If you do choose to leave your money with your former employer’s plan, most 401(k) accounts do allow people to alter the amount they are setting aside for the account at any point in time. So reducing a contribution could be an option for someone who needs the extra cash in the near term.
Another option for people in need of cash for immediate expenses, is to tap these accounts early – without cashing out.
Typically, money withdrawn from a 401(k) is subject to a 10 percent penalty if it is withdrawn before the owner is 59 1/2 years old. But a provision in the CARES Act relaxed rules on withdrawing money from 401(k) accounts by allowing people to take up to $100,000 from that retirement stash without being subject to the 10 percent penalty, but the funds must be used for coronavirus-related financial needs. Individuals will, however, have to pay income taxes on the money.
For example, a furloughed worker could put retirement money toward a mortgage payment.
However, experts are cautioning against this. Taylor Hammons, head of retirement plans at Kestra Financial, told FOX Business that the longer people can leave these accounts untouched, the more likely it is that they will recoup the losses incurred from recent market volatility.
Withdrawing during a market downturn -- when account balances are depressed -- is not generally a great option if it can be avoided.
On the flip side, Hammons said it is actually a good time to increase contributions if possible, because individuals can buy when the market is low.
For those who opt to roll their funds into an IRA, they will assume greater control over their investments and they can generally choose from a wider range of investment options.

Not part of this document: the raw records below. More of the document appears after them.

Lemma late_beat_execution :
  exists earlier (c : concrete), execution (group [1; 2; 3]) defaults new_scheduler earlier c /\
    length earlier = length late_beat /\ leads c 2 3 /\ role_ <$> servers c !! 1 = Some follower /\
    (1, AppendEntriesReq 2 3) ∈ sent c /\ exists to, (to, AppendEntriesReq 1 3) ∈ sent c.
Proof.
  assert (exists c : concrete, run_group [1; 2; 3] late_beat = Some (Ok c) /\ (2, 3) ∈ leaders c /\
    role_ <$> servers c !! 1 = Some follower /\
    (1, AppendEntriesReq 2 3) ∈ sent c /\ Exists (fun m => m.2 = AppendEntriesReq 1 3) (sent c))
    as (c & Hrun & Hl & Hr & Hs & ([to e] & Hs' & He)%Exists_exists).
  { eexists. split; [vm_compute; reflexivity|].
    split; [apply (bool_decide_unpack _); vm_compute; exact I|].
    split; [vm_compute; reflexivity|]. split; apply (bool_decide_unpack _); vm_compute; exact I. }
  destruct (act_all_execution (group [1; 2; 3]) defaults new_scheduler late_beat [] _ c
    (execution_start _ _ _)) as (earlier & Hex & Hlen).
  { apply (bool_decide_unpack _). vm_compute. exact I. }
  { exact Hrun. }
  exists earlier, c. split_and!; [exact Hex|exact Hlen|by apply leaders_spec|exact Hr|exact Hs|].
  exists to. cbn in He. by rewrite <- He.
Qed.

(** A heartbeat does not show who leads its term: the loop reads the term anew
    for every peer and without the mutex of the handlers, so that in an execution of
    three servers without restarts a deposed leader sends a heartbeat of the term of
    its successor, which sends heartbeats of that term too. *)
Theorem deposed_leader_sends_heartbeat :
  exists earlier (c : concrete), execution (group [1; 2; 3]) defaults new_scheduler earlier c /\
    leads c 2 3 /\ role_ <$> servers c !! 1 = Some follower /\
    exists to to', (to, AppendEntriesReq 2 3) ∈ sent c /\ (to', AppendEntriesReq 1 3) ∈ sent c.
Proof.
  destruct late_beat_execution as (earlier & c & Hex & _ & Hl & Hr & Hs & to & Hs').
  exists earlier, c. split_and!; [exact Hex|exact Hl|exact Hr|]. by exists 1, to.
Qed.

Lemma heartbeats_come_from_leaders_witness :
  exists (c c0 : concrete) to t0, (to, AppendEntriesReq 1 3) ∈ sent c /\ leads c0 1 t0 /\ t0 < 3.
Proof.
  destruct late_beat_execution as (earlier & c & Hex & Hlen & Hl & _ & _ & to & Hs).
  destruct (heartbeats_come_from_leaders (group [1; 2; 3]) defaults new_scheduler defaults_ok fresh_ok
    (group_inj _) earlier c to 1 3 Hex) as (later & now & before & round & s & t0 & _ & _ & _ & _ & _ & Hr & _ & Hother);
    [rewrite Hlen; vm_compute; reflexivity|exact Hs|].
  exists c, round, to, t0. split; [exact Hs|]. split; [exact Hr|].
  destruct (Hother c 2) as [Heq|Hlt]; [left|exact Hl|discriminate Heq|exact Hlt].
Defined.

If you roll the funds into a Roth IRA, you will pay taxes when you transfer the money to allow for tax-free withdrawals. However, you can also opt for a traditional IRA where the rollover will be tax-free, but withdrawals would be taxed instead.
Cashing out entirely will trigger early withdrawal penalties for those under the age of 59.5, and the money will be taxed as income.
It is estimated that about 55 million Americans had 401(k) accounts as of 2016. The average account balance among people in their 60s, who had worked for more than 30 years, was more than $287,000, according to the Investment Company Institute.